Les pays membres se répartiront les réfugiés en fonction de leur situation économique et de leur taux de chômage. Les moyens affectés au contrôle des frontières extérieures de l’Union seront accrus. L’Union aura ainsi la possibilité d’accueillir les réfugiés politiques, éligibles au droit d’asile, et de renvoyer dans leurs pays d’origine les migrants économiques qui, eux, ne le sont pas.

C’est logique, rationnel, aussi conforme au droit qu’à la plus élémentaire humanité et, cet accord étant acquis, les 28 pourront décider ce soir, comme prévu, d’augmenter l’aide européenne aux agences de l’Onu et aux trois pays, Liban, Turquie, Jordanie, qui ont en charge quelques quatre millions de réfugiés syriens dont les conditions de vie sont devenues telles qu’elles expliquent largement leur nouvel exode vers l’Europe.

Les 28 appelleront, parallèlement, le reste du monde à contribuer à cet effort de solidarité. Ils prépareront aussi le sommet Afrique-Europe de novembre afin de réduire, dans le même temps, le nombre des migrants économiques. C’est à une approche commune et globale des différentes facettes de ce drame que l’Union parvient enfin. La barre est redressée mais, outre que l’alerte a été chaude et que le flux des réfugiés est encore loin d’être tari, comment ne pas voir les faiblesses de l’Union que cette crise a rendues si manifestes ?

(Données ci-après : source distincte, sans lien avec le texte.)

(** A host as the inbounds normalize it: lower case, no leading dot; the
    accessor has dropped trailing ones. *)
Record normal_host (host : bytes) : Prop := {
  nh_lower : has_uppercase host = false;
  nh_head : head host <> Some dot;
  nh_last : last host <> Some dot;
}.

Lemma indexable_spec p :
  indexable_pattern p = true ->
  p <> [] /\ is_ascii p = true /\ head p <> Some dot /\ head p <> Some star /\
  head p <> Some "+"%char /\ last p <> Some dot.
Proof.
  unfold indexable_pattern. rewrite !andb_true_iff, !negb_true_iff, !orb_false_iff.
  intros [[[[Hn%bool_decide_eq_false Ha] [[H1 H2] H3]] H4] _].
  assert (Hh : forall c, starts_with [c] p = false -> head p <> Some c).
  { intros c Hc. destruct p as [|x p]; [done|]. intros [= ->].
    rewrite <- not_true_iff_false in Hc. apply Hc, starts_with_spec. by exists p. }
  split_and!; [done|done|by apply Hh..|].
  intros Hl. apply last_Some in Hl as [x ->]. rewrite <- not_true_iff_false in H4.
  apply H4, ends_with_spec. by exists x.
Qed.

Lemma clean_pattern_intro p :
  is_ascii p = true -> trim p = p -> last p <> Some dot -> TrieTheorems.clean_pattern p = true.
Proof.
  intros Ha Ht Hl. unfold TrieTheorems.clean_pattern. rewrite Ha. simpl.
  by rewrite !bool_decide_eq_true_2.
Qed.

Lemma head_lower s c :
  head (to_ascii_lowercase s) = Some c -> exists d, head s = Some d /\ byte_lower d = c.
Proof. destruct s as [|d s]; [done|]. intros [= <-]. by exists d. Qed.

Lemma strip_head_none p s c : head p = Some c -> head s <> Some c -> strip_prefix p s = None.
Proof.
  intros Hp Hs. destruct (strip_prefix p s) as [r|] eqn:E; [|done].
  apply strip_prefix_Some in E as ->. by destruct p.
Qed.

Lemma byte_lower_punct c d : is_ascii_alphanumeric d = false -> byte_lower c = d -> c = d.
Proof.
  intros Hd <-. destruct c as [[] [] [] [] [] [] [] []]; try reflexivity; discriminate Hd.
Qed.

Lemma head_lower_ne s d :
  is_ascii_alphanumeric d = false -> head s <> Some d -> head (to_ascii_lowercase s) <> Some d.
Proof. intros Ha Hh (c & Hc & Hl)%head_lower. by apply byte_lower_punct in Hl as ->. Qed.

Lemma key_slots_domain p :
  indexable_pattern p = true -> trim p = p ->
  TrieSpec.key_slots p = [(Trie.Exact, to_ascii_lowercase p)].
Proof.
  intros (Hn & Ha & H1 & H2 & H3 & Hl)%indexable_spec Ht. unfold TrieSpec.key_slots.
  rewrite TrieTheorems.normal_key_clean by (by apply clean_pattern_intro).
  rewrite (strip_head_none (b! "+.") _ "+"%char) by (done || by apply head_lower_ne).
  rewrite (strip_head_none (b! "*.") _ star) by (done || by apply head_lower_ne).
  rewrite (strip_head_none (b! ".") _ dot) by (done || by apply head_lower_ne).
  rewrite TrieTheorems.base_slots_clean; [done| |by destruct p].
  by apply TrieTheorems.last_lower.
Qed.

Lemma key_slots_suffix p :
  indexable_pattern p = true -> trim p = p ->
  TrieSpec.key_slots (b! "+." ++ p) =
  [(Trie.Exact, to_ascii_lowercase p); (Trie.Dot, to_ascii_lowercase p)].
Proof.
  intros (Hn & Ha & H1 & H2 & H3 & Hl)%indexable_spec Ht. unfold TrieSpec.key_slots.
  assert (Hlast : last (b! "+." ++ p) <> Some dot) by (destruct p; [done|by rewrite last_app_cons]).
  rewrite TrieTheorems.normal_key_clean.
  2:{ apply clean_pattern_intro; [unfold is_ascii in *; by rewrite forallb_app, Ha| |done].
      apply trim_app_ascii; try done. by intros c [= <-]. }
  rewrite lowercase_app. change (to_ascii_lowercase (b! "+.")) with (b! "+.").
  rewrite (proj2 (strip_prefix_Some _ _ _) eq_refl).
  rewrite TrieTheorems.base_slots_clean; [done| |by destruct p]. by apply TrieTheorems.last_lower.
Qed.

Lemma key_slots_star p rest :
  p = b! "*." ++ rest -> indexable_pattern rest = true -> trim p = p ->
  TrieSpec.key_slots p = [(Trie.Star, to_ascii_lowercase rest)].
Proof.
  intros -> (Hn & Ha & H1 & H2 & H3 & Hl)%indexable_spec Ht. unfold TrieSpec.key_slots.
  assert (Hlast : last (b! "*." ++ rest) <> Some dot) by (destruct rest; [done|by rewrite last_app_cons]).
  rewrite TrieTheorems.normal_key_clean.
  2:{ apply clean_pattern_intro; [unfold is_ascii in *; by rewrite forallb_app, Ha|done|done]. }
  rewrite lowercase_app. change (to_ascii_lowercase (b! "*.")) with (b! "*.").
  rewrite (strip_head_none (b! "+.") _ "+"%char) by done.
  rewrite (proj2 (strip_prefix_Some (b! "*.") _ _) eq_refl).
  rewrite TrieTheorems.base_slots_clean; [done| |by destruct rest]. by apply TrieTheorems.last_lower.
Qed.

(** The slots of an owned pattern match the hosts its rule matches. *)
Lemma owned_matches ty p host :
  owned ty p = true -> trim p = p -> normal_host host ->
  TrieSpec.key_slots (index_key ty p) <> [] /\
  (pattern_matches ty p host = true <->
   exists k, k ∈ TrieSpec.key_slots (index_key ty p) /\ TrieSpec.key_matches k host).
Proof.
  intros Ho Ht [Hlow Hhd Hlast]. apply lowercase_id in Hlow. destruct ty; try done; cbn [owned index_key pattern_matches] in *.
  - rewrite key_slots_domain by done. split; [done|]. rewrite eq_ignore_ascii_case_spec, Hlow.
    setoid_rewrite list_elem_of_singleton. split; [intros ->; by eexists|by intros (k & -> & ?)].
  - rewrite key_slots_suffix by done. split; [done|]. rewrite domain_suffix_matches_spec, Hlow. split.
    + intros [E|[pre E]].
      * exists (Trie.Exact, to_ascii_lowercase p). split; [set_solver|done].
      * exists (Trie.Dot, to_ascii_lowercase p). split; [set_solver|by exists pre].
    + intros (k & Hk & Hm). rewrite !elem_of_cons in Hk.
      destruct Hk as [->|[->|?%not_elem_of_nil]]; [by left|by right|done].
  - unfold star_wildcard_indexable in Ho. destruct (strip_prefix _ p) as [rest|] eqn:E; [|done].
    apply strip_prefix_Some in E. apply andb_true_iff in Ho as [Hr Hs%negb_true_iff].
    rewrite (key_slots_star p rest) by done. split; [done|].
    assert (Hsr : star_rest p = Some (to_ascii_lowercase rest)).
    { unfold star_rest. rewrite E, (proj2 (strip_prefix_Some _ _ _) eq_refl). cbn [mbind option_bind].
      rewrite Hs, bool_decide_eq_false_2; [done|]. by apply indexable_spec in Hr as [? _]. }
    rewrite (star_rest_glob _ _ _ Hsr). unfold one_label. rewrite Hlow.
    setoid_rewrite list_elem_of_singleton. split.
    + intros (l & _ & Hd & ->). eexists. split; [done|]. by exists l.
    + intros (k & -> & pre & Hd & Eh). exists pre. split_and!; [|done|done]. intros ->. by rewrite Eh in Hhd.
Qed.

(** ** The history of an index *)

Abbreviation entry := (nat * (RuleType * bytes))%type.

Definition entry_owned (e : entry) : bool := owned e.2.1 e.2.2.
Definition entry_matches (host : bytes) (e : entry) : bool := pattern_matches e.2.1 e.2.2 host.

Definition entry_keys (es : list entry) : list (bytes * nat) :=
  omap (fun e => if entry_owned e then Some (index_key e.2.1 e.2.2, e.1) else None) es.
Definition entry_ops (es : list entry) : list (TrieSpec.op (T := nat)) :=
  (fun e => TrieSpec.Insert e.1 e.2) <$> entry_keys es.

(** Indices fit [u32], and owned payloads carry no blanks around. *)
Definition entry_ok (e : entry) : Prop :=
  (Z.of_nat e.1 <= u32_max)%Z /\ (entry_owned e = true -> trim e.2.2 = e.2.2).

Definition ascending (es : list entry) : Prop := StronglySorted lt (fst <$> es).

Lemma entry_ops_app a b : entry_ops (a ++ b) = entry_ops a ++ entry_ops b.
Proof. unfold entry_ops, entry_keys. by rewrite omap_app, fmap_app. Qed.

(** One insert, owned or not. *)
Lemma insert_rule_spec t e :
  entry_ok e ->
  insert_rule t e.1 e.2.1 e.2.2 =
  if entry_owned e
  then t' ← TrieSpec.step t (TrieSpec.Insert (index_key e.2.1 e.2.2) e.1); Some (true, t')
  else Some (false, t).
Proof.
  destruct e as [i [ty p]]. intros [Hi Ht]. unfold insert_rule, entry_owned in *. simpl in *.
  assert (Hu : Trie.u32_try_from i = Some i).
  { unfold Trie.u32_try_from. destruct (Z.leb_spec (Z.of_nat i) u32_max); [done|lia]. }
  rewrite Hu. cbn [mbind option_bind].
  assert (Hins : forall key, TrieSpec.key_slots key <> [] ->
    DomainTrie.insert t key i = (t' ← TrieSpec.step t (TrieSpec.Insert key i); Some (true, t'))).
  { intros key Hk. unfold TrieSpec.step, DomainTrie.insert. rewrite TrieSpec.insert_inner_slots.
    rewrite bool_decide_eq_false_2 by done. destruct (state t) as [b|fz]; [|done].
    by destruct (TrieSpec.builder_inserts _ _ _ _). }
  assert (Hslots : owned ty p = true -> TrieSpec.key_slots (index_key ty p) <> []).
  { intros Ho. apply (owned_matches ty p [] Ho (Ht Ho)). done. }
  destruct ty; try done; cbn [owned index_key] in *.
  - destruct (indexable_pattern p); [|done]. by apply Hins, Hslots.
  - destruct (indexable_pattern p); [|done]. by apply Hins, Hslots.
  - destruct (star_wildcard_indexable p); [|done]. by apply Hins, Hslots.
Qed.

Lemma head_omap_ascending {A} (f : A -> option nat) (l : list A) x :
  StronglySorted lt (omap f l) -> head (omap f l) = Some x <->
  x ∈ omap f l /\ forall y, y ∈ omap f l -> x <= y.
Proof.
  intros Hs. destruct (omap f l) as [|y ys]; simpl.
  { split; [done|]. by intros [?%not_elem_of_nil _]. }
  inversion Hs as [|? ? _ Hall]; subst. rewrite Forall_forall in Hall. split.
  - intros [= <-]. split; [set_solver|]. intros z [->|Hz]%elem_of_cons; [done|]. specialize (Hall z Hz). lia.
  - intros [[->|Hx]%elem_of_cons Hmin]; [done|]. specialize (Hall x Hx). specialize (Hmin y ltac:(set_solver)). lia.
Qed.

Le plus grand des nouveaux pays membres sortis du bloc soviétique, la Pologne, s’est finalement rangé à la majorité. Seuls quatre de ces pays, la Hongrie, la Slovaquie, la Roumanie et la République Tchèque, ont voté contre l’accord d’hier mais il y a bel et bien une fracture Est-Ouest dans l’Union. Elle est profonde. Elle n’est pas près de se refermer car, autant les anciennes Démocraties populaires sont fières d’appartenir au même ensemble que l’Europe occidentale et naturellement heureuses de bénéficie de ses aides, autant l’idée de souveraineté partagée, le fondement même de l’Union, leur est étrangère.

Elles sont ainsi promptes à dénoncer les « diktats de Bruxelles » sans comprendre qu’il n’y a pas de diktat mais des décisions communes prises à la majorité et cet état d’esprit rejoint celui des souverainistes de tant d’autres des pays membres et, notamment, de Grande-Bretagne.

Le souverainisme n’a pas fini de contrarier l’ambition européenne et la seconde faiblesse de l’Union sur laquelle cette crise a braqué les projecteurs est l’immense retard qu’elle a pris à se doter d’une Défense et d’une politique étrangère commune, des deux instruments qui lui font si cruellement défaut face aux chaos du Proche-Orient, ceux-là mêmes que les réfugiés fuient.